▶ EXERCISE OBJECTIVE:
This exercise calls for every record to be set down again, exactly and in full.

▶ DATA:
(** * Table catalog and configuration registry of package [kv]

    A shallow embedding of [internal/kv/tables.go]: the table-name constants,
    the per-catalog table lists, the configuration maps, [sortBuckets] and
    [reinit], followed by the properties of the schema layer.

    Go data is modelled as follows.
    - [string] is Rocq's [string] (a sequence of bytes); [strings.Compare] is
      the byte-wise lexicographic comparison.
    - [[]string] is [list string]; [[]byte] is [list byte].
    - [map[string]TableCfgItem] is [gmap string TableCfgItem].
    - [uint] fields are [N], [int] fields are [Z] (no arithmetic is performed
      on them by this file, so no wrap-around is involved).
    - the package-level variables are the fields of one record, [Globals],
      which [sortBuckets] and [reinit] pass along explicitly. *)

From Stdlib Require Import ZArith NArith List Sorting.Sorted Sorting.Permutation.
From Stdlib Require Import Strings.String Strings.Ascii Strings.Byte.
From stdpp Require Import base option list gmap strings sorting fin_maps.

Local Open Scope Z_scope.

(** ** Table names *)

Definition PlainState := "PlainState".
Definition PlainContractCode := "PlainCodeHash".
Definition AccountChangeSet := "AccountChangeSet".
Definition StorageChangeSet := "StorageChangeSet".
Definition HashedAccounts := "HashedAccount".
Definition HashedStorage := "HashedStorage".
Definition AccountsHistory := "AccountHistory".
Definition StorageHistory := "StorageHistory".
Definition Code := "Code".
Definition ContractCode := "HashedCodeHash".
Definition IncarnationMap := "IncarnationMap".
Definition ContractTEVMCode := "TEVMCode".
Definition TrieOfAccounts := "TrieAccount".
Definition TrieOfStorage := "TrieStorage".
Definition DatabaseInfo := "DbInfo".
Definition HeaderNumber := "HeaderNumber".
Definition HeaderCanonical := "CanonicalHeader".
Definition Headers := "Header".
Definition HeaderTD := "HeadersTotalDifficulty".
Definition BlockBody := "BlockBody".
Definition EthTx := "BlockTransaction".
Definition NonCanonicalTxs := "NonCanonicalTransaction".
Definition Receipts := "Receipt".
Definition Log := "TransactionLog".
Definition LogTopicIndex := "LogTopicIndex".
Definition LogAddressIndex := "LogAddressIndex".
Definition CallTraceSet := "CallTraceSet".
Definition CallFromIndex := "CallFromIndex".
Definition CallToIndex := "CallToIndex".
Definition CumulativeGasIndex := "CumulativeGasIndex".
Definition CumulativeTransactionIndex := "CumulativeTransactionIndex".
Definition TxLookup := "BlockTransactionLookup".
Definition ConfigTable := "Config".
Definition SyncStageProgress := "SyncStage".
Definition Clique := "Clique".
Definition CliqueSeparate := "CliqueSeparate".
Definition CliqueSnapshot := "CliqueSnapshot".
Definition CliqueLastSnapshot := "CliqueLastSnapshot".
Definition ParliaSnapshot := "ParliaSnapshot".
Definition CurrentExecutionPayload := "CurrentExecutionPayload".
Definition NodeRecords := "NodeRecord".
Definition Inodes := "Inode".
Definition Senders := "TxSender".
Definition HeadBlockKey := "LastBlock".
Definition HeadHeaderKey := "LastHeader".
Definition LastForkchoice := "LastForkchoice".
Definition TransitionBlockKey := "TransitionBlock".
Definition Migrations := "Migration".
Definition Sequence := "Sequence".
Definition Epoch := "DevEpoch".
Definition PendingEpoch := "DevPendingEpoch".
Definition Issuance := "Issuance".
Definition StateAccounts := "StateAccounts".
Definition StateStorage := "StateStorage".
Definition StateCode := "StateCode".
Definition StateCommitment := "StateCommitment".
Definition BorReceipts := "BorReceipt".
Definition BorTxLookup := "BlockBorTransactionLookup".
Definition BorSeparate := "BorSeparate".
Definition BittorrentCompletion := "BittorrentCompletion".
Definition BittorrentInfo := "BittorrentInfo".
Definition AccountKeys := "AccountKeys".
Definition AccountVals := "AccountVals".
Definition AccountHistoryKeys := "AccountHistoryKeys".
Definition AccountHistoryVals := "AccountHistoryVals".
Definition AccountSettings := "AccountSettings".
Definition AccountIdx := "AccountIdx".
Definition StorageKeys := "StorageKeys".
Definition StorageVals := "StorageVals".
Definition StorageHistoryKeys := "StorageHistoryKeys".
Definition StorageHistoryVals := "StorageHistoryVals".
Definition StorageSettings := "StorageSettings".
Definition StorageIdx := "StorageIdx".
Definition CodeKeys := "CodeKeys".
Definition CodeVals := "CodeVals".
Definition CodeHistoryKeys := "CodeHistoryKeys".
Definition CodeHistoryVals := "CodeHistoryVals".
Definition CodeSettings := "CodeSettings".
Definition CodeIdx := "CodeIdx".
Definition LogAddressKeys := "LogAddressKeys".
Definition LogAddressIdx := "LogAddressIdx".
Definition LogTopicsKeys := "LogTopicsKeys".
Definition LogTopicsIdx := "LogTopicsIdx".
Definition TracesFromKeys := "TracesFromKeys".
Definition TracesFromIdx := "TracesFromIdx".
Definition TracesToKeys := "TracesToKeys".
Definition TracesToIdx := "TracesToIdx".
Definition Snapshots := "Snapshots".
Definition RAccountKeys := "RAccountKeys".
Definition RAccountIdx := "RAccountIdx".
Definition RStorageKeys := "RStorageKeys".
Definition RStorageIdx := "RStorageIdx".
Definition RCodeKeys := "RCodeKeys".
Definition RCodeIdx := "RCodeIdx".
Definition PlainStateR := "PlainStateR".
Definition CodeR := "CodeR".
Definition PlainContractR := "PlainContractR".
Definition XAccount := "XAccount".
Definition XStorage := "XStorage".
Definition XCode := "XCode".
Definition RecentLocalTransaction := "RecentLocalTransaction".
Definition PoolTransaction := "PoolTransaction".
Definition PoolInfo := "PoolInfo".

▶ EXERCISE RESULT:
(** * Table catalog and configuration registry of package [kv]

    A shallow embedding of [internal/kv/tables.go]: the table-name constants,
    the per-catalog table lists, the configuration maps, [sortBuckets] and
    [reinit], followed by the properties of the schema layer.

    Go data is modelled as follows.
    - [string] is Rocq's [string] (a sequence of bytes); [strings.Compare] is
      the byte-wise lexicographic comparison.
    - [[]string] is [list string]; [[]byte] is [list byte].
    - [map[string]TableCfgItem] is [gmap string TableCfgItem].
    - [uint] fields are [N], [int] fields are [Z] (no arithmetic is performed
      on them by this file, so no wrap-around is involved).
    - the package-level variables are the fields of one record, [Globals],
      which [sortBuckets] and [reinit] pass along explicitly. *)

From Stdlib Require Import ZArith NArith List Sorting.Sorted Sorting.Permutation.
From Stdlib Require Import Strings.String Strings.Ascii Strings.Byte.
From stdpp Require Import base option list gmap strings sorting fin_maps.

Local Open Scope Z_scope.

(** ** Table names *)

Definition PlainState := "PlainState".
Definition PlainContractCode := "PlainCodeHash".
Definition AccountChangeSet := "AccountChangeSet".
Definition StorageChangeSet := "StorageChangeSet".
Definition HashedAccounts := "HashedAccount".
Definition HashedStorage := "HashedStorage".
Definition AccountsHistory := "AccountHistory".
Definition StorageHistory := "StorageHistory".
Definition Code := "Code".
Definition ContractCode := "HashedCodeHash".
Definition IncarnationMap := "IncarnationMap".
Definition ContractTEVMCode := "TEVMCode".
Definition TrieOfAccounts := "TrieAccount".
Definition TrieOfStorage := "TrieStorage".
Definition DatabaseInfo := "DbInfo".
Definition HeaderNumber := "HeaderNumber".
Definition HeaderCanonical := "CanonicalHeader".
Definition Headers := "Header".
Definition HeaderTD := "HeadersTotalDifficulty".
Definition BlockBody := "BlockBody".
Definition EthTx := "BlockTransaction".
Definition NonCanonicalTxs := "NonCanonicalTransaction".
Definition Receipts := "Receipt".
Definition Log := "TransactionLog".
Definition LogTopicIndex := "LogTopicIndex".
Definition LogAddressIndex := "LogAddressIndex".
Definition CallTraceSet := "CallTraceSet".
Definition CallFromIndex := "CallFromIndex".
Definition CallToIndex := "CallToIndex".
Definition CumulativeGasIndex := "CumulativeGasIndex".
Definition CumulativeTransactionIndex := "CumulativeTransactionIndex".
Definition TxLookup := "BlockTransactionLookup".
Definition ConfigTable := "Config".
Definition SyncStageProgress := "SyncStage".
Definition Clique := "Clique".
Definition CliqueSeparate := "CliqueSeparate".
Definition CliqueSnapshot := "CliqueSnapshot".
Definition CliqueLastSnapshot := "CliqueLastSnapshot".
Definition ParliaSnapshot := "ParliaSnapshot".
Definition CurrentExecutionPayload := "CurrentExecutionPayload".
Definition NodeRecords := "NodeRecord".
Definition Inodes := "Inode".
Definition Senders := "TxSender".
Definition HeadBlockKey := "LastBlock".
Definition HeadHeaderKey := "LastHeader".
Definition LastForkchoice := "LastForkchoice".
Definition TransitionBlockKey := "TransitionBlock".
Definition Migrations := "Migration".
Definition Sequence := "Sequence".
Definition Epoch := "DevEpoch".
Definition PendingEpoch := "DevPendingEpoch".
Definition Issuance := "Issuance".
Definition StateAccounts := "StateAccounts".
Definition StateStorage := "StateStorage".
Definition StateCode := "StateCode".
Definition StateCommitment := "StateCommitment".
Definition BorReceipts := "BorReceipt".
Definition BorTxLookup := "BlockBorTransactionLookup".
Definition BorSeparate := "BorSeparate".
Definition BittorrentCompletion := "BittorrentCompletion".
Definition BittorrentInfo := "BittorrentInfo".
Definition AccountKeys := "AccountKeys".
Definition AccountVals := "AccountVals".
Definition AccountHistoryKeys := "AccountHistoryKeys".
Definition AccountHistoryVals := "AccountHistoryVals".
Definition AccountSettings := "AccountSettings".
Definition AccountIdx := "AccountIdx".
Definition StorageKeys := "StorageKeys".
Definition StorageVals := "StorageVals".
Definition StorageHistoryKeys := "StorageHistoryKeys".
Definition StorageHistoryVals := "StorageHistoryVals".
Definition StorageSettings := "StorageSettings".
Definition StorageIdx := "StorageIdx".
Definition CodeKeys := "CodeKeys".
Definition CodeVals := "CodeVals".
Definition CodeHistoryKeys := "CodeHistoryKeys".
Definition CodeHistoryVals := "CodeHistoryVals".
Definition CodeSettings := "CodeSettings".
Definition CodeIdx := "CodeIdx".
Definition LogAddressKeys := "LogAddressKeys".
Definition LogAddressIdx := "LogAddressIdx".
Definition LogTopicsKeys := "LogTopicsKeys".
Definition LogTopicsIdx := "LogTopicsIdx".
Definition TracesFromKeys := "TracesFromKeys".
Definition TracesFromIdx := "TracesFromIdx".
Definition TracesToKeys := "TracesToKeys".
Definition TracesToIdx := "TracesToIdx".
Definition Snapshots := "Snapshots".
Definition RAccountKeys := "RAccountKeys".
Definition RAccountIdx := "RAccountIdx".
Definition RStorageKeys := "RStorageKeys".
Definition RStorageIdx := "RStorageIdx".
Definition RCodeKeys := "RCodeKeys".
Definition RCodeIdx := "RCodeIdx".
Definition PlainStateR := "PlainStateR".
Definition CodeR := "CodeR".
Definition PlainContractR := "PlainContractR".
Definition XAccount := "XAccount".
Definition XStorage := "XStorage".
Definition XCode := "XCode".
Definition RecentLocalTransaction := "RecentLocalTransaction".
Definition PoolTransaction := "PoolTransaction".
Definition PoolInfo := "PoolInfo".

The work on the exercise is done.